# Bought a Sig P250 Compact Aug 2016 - Got a couple questions



## papersniper (Oct 14, 2015)

I sorta bought the P250 Compact 9mm on a whim at the local store....price was great and it felt good in my hand.:smt083

What does the "2Sum" mean I see often in reference to this pistol on this forum? I can't find a definition of it?

Also, I believe I will try an IWB kydex holster for the P250, although the largest pistol I carry right now is a Glock 30 which is just a couple of tenths of an inch less tall and less long, but weighs more. I keep finding P250 Compact holsters that mention "Gen 1" or "Gen 2", or "with rail" - I didn't think there were are different generations of the P250 Compact, and I thought all have a rail under the barrel. 

Thanks for the help with the phrase and any help you can give me on an IWB holster. BTW, I do not prefer the "hybrid" leather/kydex holsters like the Alien Gear - I prefer the clam shell type all Kydex ones. 

Thanks!


----------



## Counsel709 (Sep 2, 2016)

Hi Sniper i am new here but i also have a Sig P250 so i can help you with the questions. first the 2Sum referring to the ability for this model gun from Sig to be modular meaning that it can be converted from a full sized gun to a sub compact gun if you buy the components for it to be able to do that. 

Second there are two generations of this pistol and they are no referred to by the company as Gen 1 or Gen 2. they are referred to being the P250A or the P250C. the A version did have a number of problems with it and they were addressed when the company rolled out the C version. 

The question about with or without the rail refers to the sub compact version of the pistol which does come with and or without a rail in that version alone. hope this helps you.


----------



## pblanc (Mar 3, 2015)

The "2Sum" was a specific package offered by SIG Sauer for the P250 which consisted of one complete full-sized P250 and one subcompact conversion kit (which included everything except the fire control unit and the take down lever), in a special case.

The subcompact small size grip module for the P250 and P320 does not have a rail. All of the others do.


----------



## papersniper (Oct 14, 2015)

Counsel709 said:


> Hi Sniper i am new here but i also have a Sig P250 so i can help you with the questions. first the 2Sum referring to the ability for this model gun from Sig to be modular meaning that it can be converted from a full sized gun to a sub compact gun if you buy the components for it to be able to do that.
> 
> Second there are two generations of this pistol and they are no referred to by the company as Gen 1 or Gen 2. they are referred to being the P250A or the P250C. the A version did have a number of problems with it and they were addressed when the company rolled out the C version.
> 
> The question about with or without the rail refers to the sub compact version of the pistol which does come with and or without a rail in that version alone. hope this helps you.


Thanks for the replies. That answers my questions. I see that my P250 is a "Sig P250c", but I thought the "c" was for "Compact", which is the vrsion of my 9mm pistol.

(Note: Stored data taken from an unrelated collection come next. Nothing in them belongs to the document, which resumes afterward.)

(** X10.  A list by owner [u] leaves the table as it was and is answered
    with 200 and one page of the partition of [u] as the replica that
    serves the read has it: every item listed is stored there under a
    key of [u].  When the replica is level with the table and the
    partition is within 1 MB, the items listed are exactly the items of
    [u]; the handler asks for no further page. *)
Theorem list_returns_the_partition (event : Event.t) (tbl : Table) (u : string) :
  claimed_sub event = JStr u -> u <> "" ->
  (utf8_length u <= max_partition_key)%N ->
  let o := run dynamodb rt (getTodosHandler event) tbl in
  exists todos,
    result o = inr (listed (JArr todos))
    /\ statusCode (listed (JArr todos)) = 200%Z
    /\ body (listed (JArr todos)) = JSON_stringify (JObj [("todos", JArr todos)])
    /\ final o = tbl
    /\ sent o = [QueryCommand (query_params (JStr u))]
    /\ todos = page_items u (replica tbl)
    /\ (forall v, v ∈ todos ->
                  exists t it, v = JObj it /\ replica tbl !! (u, t) = Some it)
    /\ (replica tbl = tbl ->
        (partition_size u tbl <= max_page_size)%N ->
        forall v, v ∈ todos
                  <-> exists t it, v = JObj it /\ tbl !! (u, t) = Some it)
    /\ ((forall t, replica tbl !! (u, t) = None) -> todos = []).
Proof.
  intros Hsub Hu Hfits o. subst o.
  rewrite (list_on_table rt event tbl u Hsub Hu Hfits).
  simpl. eexists. split; [reflexivity |]. split; [reflexivity |].
  split; [reflexivity |].
  split; [reflexivity |]. split; [reflexivity |]. split; [reflexivity |].
  split; [apply elem_of_page_items |]. split.
  - intros Hlevel Hsize v. rewrite Hlevel, (page_items_all u tbl Hsize).
    apply elem_of_partition_items.
  - intros Hnone. apply elem_of_nil_inv. intros v Hv.
    apply elem_of_page_items in Hv as (t & it & _ & Hlook).
    rewrite Hnone in Hlook. discriminate.
Qed.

I got some range time with it a few days ago - very accurate, feels great in my hand, but after about 25 rounds my poor trigger finger was getting worn out! The trigger is nice and smooth, but so long that my finger is about outa gas by the time the trigger breaks. I wonder if there is some modification I can make, a different trigger or whatever that would make the trigger break a little further from the grip? Anyone heard of that?


----------



## pblanc (Mar 3, 2015)

papersniper said:


> Thanks for the replies. That answers my questions. I see that my P250 is a "Sig P250c", but I thought the "c" was for "Compact", which is the vrsion of my 9mm pistol.
> 
> I got some range time with it a few days ago - very accurate, feels great in my hand, but after about 25 rounds my poor trigger finger was getting worn out! The trigger is nice and smooth, but so long that my finger is about outa gas by the time the trigger breaks. I wonder if there is some modification I can make, a different trigger or whatever that would make the trigger break a little further from the grip? Anyone heard of that?


The short answer is no, you really can't. Not unless you have the ability and knowledge to fabricate new parts for your fire control unit. If you look at the P250 FCU you will see that it is really quite simple. The length of the trigger pull is dictated by the geometry of the hammer and trigger bar. One or both would have to be modified to change the trigger pull length.

There was a fellow on the utahguns dot com forum site who modified the safety lever in a way that slightly reduced the initial trigger take up. That would slightly reduce the total length of the trigger pull, but it would not change the position at which the trigger broke. It also would not change the length of the trigger press during the portion when it was tensioning the mainspring.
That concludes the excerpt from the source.